* **How to complete this task**: Your task is to find every line in the records that holds the string "ltac" and copy it.

+ + + +

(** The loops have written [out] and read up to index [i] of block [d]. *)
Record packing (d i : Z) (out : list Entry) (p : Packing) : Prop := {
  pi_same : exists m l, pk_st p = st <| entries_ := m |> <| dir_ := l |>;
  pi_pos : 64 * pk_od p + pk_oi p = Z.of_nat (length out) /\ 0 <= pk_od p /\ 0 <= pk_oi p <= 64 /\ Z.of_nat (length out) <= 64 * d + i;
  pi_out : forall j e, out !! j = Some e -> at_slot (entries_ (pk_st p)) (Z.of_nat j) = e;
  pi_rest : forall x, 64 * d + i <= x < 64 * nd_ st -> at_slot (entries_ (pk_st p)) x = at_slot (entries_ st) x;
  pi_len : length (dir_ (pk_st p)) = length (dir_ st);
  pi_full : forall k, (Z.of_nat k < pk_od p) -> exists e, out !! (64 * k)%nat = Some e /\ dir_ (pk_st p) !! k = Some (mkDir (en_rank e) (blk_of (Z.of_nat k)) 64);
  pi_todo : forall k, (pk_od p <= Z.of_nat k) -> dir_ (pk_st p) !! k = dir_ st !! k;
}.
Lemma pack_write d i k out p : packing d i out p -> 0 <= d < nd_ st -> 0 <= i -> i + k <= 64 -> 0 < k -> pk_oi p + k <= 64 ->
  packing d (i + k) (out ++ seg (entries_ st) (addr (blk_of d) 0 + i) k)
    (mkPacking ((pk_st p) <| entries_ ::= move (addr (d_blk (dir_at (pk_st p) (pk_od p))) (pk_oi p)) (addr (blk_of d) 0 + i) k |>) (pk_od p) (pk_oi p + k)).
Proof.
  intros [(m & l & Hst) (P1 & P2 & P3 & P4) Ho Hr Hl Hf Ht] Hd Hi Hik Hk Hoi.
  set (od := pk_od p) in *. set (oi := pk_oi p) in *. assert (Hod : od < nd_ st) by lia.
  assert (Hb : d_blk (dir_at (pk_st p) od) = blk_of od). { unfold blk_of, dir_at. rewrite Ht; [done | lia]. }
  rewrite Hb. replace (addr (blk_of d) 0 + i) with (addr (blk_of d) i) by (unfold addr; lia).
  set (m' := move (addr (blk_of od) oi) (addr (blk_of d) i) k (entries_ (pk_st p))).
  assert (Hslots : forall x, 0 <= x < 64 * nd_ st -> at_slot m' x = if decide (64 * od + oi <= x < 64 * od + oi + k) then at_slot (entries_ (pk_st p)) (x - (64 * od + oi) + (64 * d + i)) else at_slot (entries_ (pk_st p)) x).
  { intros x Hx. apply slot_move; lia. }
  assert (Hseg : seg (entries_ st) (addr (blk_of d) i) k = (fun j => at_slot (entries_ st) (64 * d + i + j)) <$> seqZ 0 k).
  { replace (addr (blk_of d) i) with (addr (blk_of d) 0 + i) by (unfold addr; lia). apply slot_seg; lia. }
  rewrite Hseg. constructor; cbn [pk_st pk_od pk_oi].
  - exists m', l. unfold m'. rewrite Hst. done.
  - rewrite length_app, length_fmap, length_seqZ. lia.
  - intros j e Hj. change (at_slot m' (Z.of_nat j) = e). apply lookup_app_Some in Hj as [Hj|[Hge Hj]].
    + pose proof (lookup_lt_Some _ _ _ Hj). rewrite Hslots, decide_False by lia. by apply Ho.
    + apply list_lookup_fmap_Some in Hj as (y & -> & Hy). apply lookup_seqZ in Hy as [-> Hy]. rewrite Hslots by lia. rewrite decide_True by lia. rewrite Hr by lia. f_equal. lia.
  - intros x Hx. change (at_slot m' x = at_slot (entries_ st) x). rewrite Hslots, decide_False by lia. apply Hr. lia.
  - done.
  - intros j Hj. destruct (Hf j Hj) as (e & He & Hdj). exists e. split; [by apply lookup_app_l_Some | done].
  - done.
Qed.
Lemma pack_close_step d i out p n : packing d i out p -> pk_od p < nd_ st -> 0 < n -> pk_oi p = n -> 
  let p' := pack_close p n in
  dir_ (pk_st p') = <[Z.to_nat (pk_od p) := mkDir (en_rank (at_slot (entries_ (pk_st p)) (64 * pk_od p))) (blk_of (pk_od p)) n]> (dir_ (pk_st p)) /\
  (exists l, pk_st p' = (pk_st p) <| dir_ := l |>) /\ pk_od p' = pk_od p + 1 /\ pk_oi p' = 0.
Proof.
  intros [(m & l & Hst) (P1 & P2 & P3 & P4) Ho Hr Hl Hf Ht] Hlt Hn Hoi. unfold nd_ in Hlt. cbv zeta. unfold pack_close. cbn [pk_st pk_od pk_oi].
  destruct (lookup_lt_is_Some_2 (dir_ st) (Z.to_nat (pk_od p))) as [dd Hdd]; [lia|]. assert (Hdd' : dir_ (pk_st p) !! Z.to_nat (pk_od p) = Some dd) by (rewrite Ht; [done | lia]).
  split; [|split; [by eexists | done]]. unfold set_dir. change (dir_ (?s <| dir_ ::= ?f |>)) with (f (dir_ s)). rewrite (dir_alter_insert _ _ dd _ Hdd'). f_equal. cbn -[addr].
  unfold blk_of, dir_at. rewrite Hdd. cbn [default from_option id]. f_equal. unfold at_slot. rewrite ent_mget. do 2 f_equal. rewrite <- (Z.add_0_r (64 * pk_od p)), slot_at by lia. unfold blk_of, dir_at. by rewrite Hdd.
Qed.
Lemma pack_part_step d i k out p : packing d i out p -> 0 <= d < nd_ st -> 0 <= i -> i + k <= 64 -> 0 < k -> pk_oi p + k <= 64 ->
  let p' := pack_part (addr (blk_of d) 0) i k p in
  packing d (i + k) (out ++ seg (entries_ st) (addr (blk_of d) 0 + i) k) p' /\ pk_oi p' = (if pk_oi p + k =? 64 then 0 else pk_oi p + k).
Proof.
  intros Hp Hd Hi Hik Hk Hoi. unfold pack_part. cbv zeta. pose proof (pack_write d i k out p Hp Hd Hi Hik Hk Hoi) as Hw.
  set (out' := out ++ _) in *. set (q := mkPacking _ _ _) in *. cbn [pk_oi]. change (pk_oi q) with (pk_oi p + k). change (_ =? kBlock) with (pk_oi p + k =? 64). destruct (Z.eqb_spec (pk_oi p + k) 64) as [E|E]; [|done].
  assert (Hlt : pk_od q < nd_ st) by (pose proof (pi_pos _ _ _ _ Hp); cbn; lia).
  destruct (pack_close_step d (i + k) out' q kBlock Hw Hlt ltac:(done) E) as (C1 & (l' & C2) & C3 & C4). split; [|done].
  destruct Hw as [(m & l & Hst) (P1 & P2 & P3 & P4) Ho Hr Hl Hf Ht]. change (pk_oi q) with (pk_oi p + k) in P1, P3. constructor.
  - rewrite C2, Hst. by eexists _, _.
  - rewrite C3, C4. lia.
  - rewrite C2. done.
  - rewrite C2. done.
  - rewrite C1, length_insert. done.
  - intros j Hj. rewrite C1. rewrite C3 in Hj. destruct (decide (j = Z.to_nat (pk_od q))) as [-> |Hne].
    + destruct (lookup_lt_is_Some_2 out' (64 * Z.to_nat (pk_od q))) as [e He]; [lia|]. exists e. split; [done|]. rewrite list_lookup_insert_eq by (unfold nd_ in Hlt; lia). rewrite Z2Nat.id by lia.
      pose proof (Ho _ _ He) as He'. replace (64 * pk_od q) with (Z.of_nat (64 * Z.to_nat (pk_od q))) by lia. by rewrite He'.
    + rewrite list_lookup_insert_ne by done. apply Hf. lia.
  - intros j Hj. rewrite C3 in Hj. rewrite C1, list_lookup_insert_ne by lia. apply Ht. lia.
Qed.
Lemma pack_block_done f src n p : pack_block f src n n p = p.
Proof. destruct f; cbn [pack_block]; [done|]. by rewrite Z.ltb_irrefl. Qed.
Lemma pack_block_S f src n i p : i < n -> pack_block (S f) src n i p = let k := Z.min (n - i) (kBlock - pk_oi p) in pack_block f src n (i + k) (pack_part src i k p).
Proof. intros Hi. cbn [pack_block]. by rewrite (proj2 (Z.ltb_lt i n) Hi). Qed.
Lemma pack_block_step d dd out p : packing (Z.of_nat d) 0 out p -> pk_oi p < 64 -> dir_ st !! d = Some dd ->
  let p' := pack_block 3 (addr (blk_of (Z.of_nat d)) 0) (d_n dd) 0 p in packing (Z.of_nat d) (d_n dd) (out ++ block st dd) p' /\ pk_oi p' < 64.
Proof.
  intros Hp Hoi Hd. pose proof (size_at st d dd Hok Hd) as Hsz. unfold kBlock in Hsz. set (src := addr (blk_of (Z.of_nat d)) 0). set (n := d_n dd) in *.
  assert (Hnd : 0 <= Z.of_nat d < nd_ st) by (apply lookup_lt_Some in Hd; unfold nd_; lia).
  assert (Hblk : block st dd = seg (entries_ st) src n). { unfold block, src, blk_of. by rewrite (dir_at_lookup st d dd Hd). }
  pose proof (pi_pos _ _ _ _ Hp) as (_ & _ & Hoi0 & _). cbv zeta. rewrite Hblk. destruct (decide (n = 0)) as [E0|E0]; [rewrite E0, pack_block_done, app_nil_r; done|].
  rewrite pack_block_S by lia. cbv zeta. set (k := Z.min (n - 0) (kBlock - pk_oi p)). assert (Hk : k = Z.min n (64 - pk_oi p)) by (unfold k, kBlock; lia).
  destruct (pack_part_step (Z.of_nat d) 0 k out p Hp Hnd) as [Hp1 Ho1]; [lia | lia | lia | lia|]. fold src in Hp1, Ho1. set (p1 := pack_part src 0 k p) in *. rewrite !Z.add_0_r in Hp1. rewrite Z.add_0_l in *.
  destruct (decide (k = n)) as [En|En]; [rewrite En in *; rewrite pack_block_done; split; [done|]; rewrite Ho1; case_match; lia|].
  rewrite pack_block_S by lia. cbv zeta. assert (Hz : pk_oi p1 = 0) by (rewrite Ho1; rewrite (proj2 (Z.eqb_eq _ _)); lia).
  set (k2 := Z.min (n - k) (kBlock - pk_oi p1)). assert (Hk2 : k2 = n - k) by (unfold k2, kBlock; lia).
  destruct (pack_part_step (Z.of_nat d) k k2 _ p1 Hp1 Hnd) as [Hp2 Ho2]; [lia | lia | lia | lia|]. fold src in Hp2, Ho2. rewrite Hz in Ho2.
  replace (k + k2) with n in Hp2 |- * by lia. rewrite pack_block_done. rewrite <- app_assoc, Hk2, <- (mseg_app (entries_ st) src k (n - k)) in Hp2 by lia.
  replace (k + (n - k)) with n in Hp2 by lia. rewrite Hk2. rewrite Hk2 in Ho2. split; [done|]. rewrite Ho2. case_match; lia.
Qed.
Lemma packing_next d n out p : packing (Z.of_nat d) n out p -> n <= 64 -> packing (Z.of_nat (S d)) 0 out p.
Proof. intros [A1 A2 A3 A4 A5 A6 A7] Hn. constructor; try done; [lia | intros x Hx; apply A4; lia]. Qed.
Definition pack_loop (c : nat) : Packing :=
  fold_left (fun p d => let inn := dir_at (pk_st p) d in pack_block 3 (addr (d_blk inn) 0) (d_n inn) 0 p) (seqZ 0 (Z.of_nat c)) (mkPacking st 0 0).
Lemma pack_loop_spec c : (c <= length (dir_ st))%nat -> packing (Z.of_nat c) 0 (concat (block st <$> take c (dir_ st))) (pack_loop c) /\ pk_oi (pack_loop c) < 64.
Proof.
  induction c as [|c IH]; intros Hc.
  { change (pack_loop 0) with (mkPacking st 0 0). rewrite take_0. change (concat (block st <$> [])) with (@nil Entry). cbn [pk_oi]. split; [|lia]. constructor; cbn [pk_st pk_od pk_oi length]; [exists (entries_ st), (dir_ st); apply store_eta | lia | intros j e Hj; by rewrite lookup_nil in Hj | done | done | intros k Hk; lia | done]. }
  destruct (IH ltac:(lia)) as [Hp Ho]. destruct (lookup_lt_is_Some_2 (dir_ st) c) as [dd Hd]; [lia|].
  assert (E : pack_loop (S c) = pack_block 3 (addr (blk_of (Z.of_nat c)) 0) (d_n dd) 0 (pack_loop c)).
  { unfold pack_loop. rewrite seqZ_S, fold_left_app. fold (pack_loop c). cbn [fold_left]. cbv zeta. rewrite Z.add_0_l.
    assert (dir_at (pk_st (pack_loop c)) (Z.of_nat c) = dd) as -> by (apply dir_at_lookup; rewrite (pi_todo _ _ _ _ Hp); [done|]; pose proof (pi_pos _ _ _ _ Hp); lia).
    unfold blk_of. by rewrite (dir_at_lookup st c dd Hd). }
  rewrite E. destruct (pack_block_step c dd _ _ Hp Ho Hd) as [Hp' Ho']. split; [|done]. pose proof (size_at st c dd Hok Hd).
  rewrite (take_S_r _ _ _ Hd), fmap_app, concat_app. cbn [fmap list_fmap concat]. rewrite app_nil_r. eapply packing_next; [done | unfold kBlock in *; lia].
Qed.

+ + + +

* **Answer to this exercise**:
  destruct (pack_close_step d (i + k) out' q kBlock Hw Hlt ltac:(done) E) as (C1 & (l' & C2) & C3 & C4). split; [|done].
  destruct (IH ltac:(lia)) as [Hp Ho]. destruct (lookup_lt_is_Some_2 (dir_ st) c) as [dd Hd]; [lia|].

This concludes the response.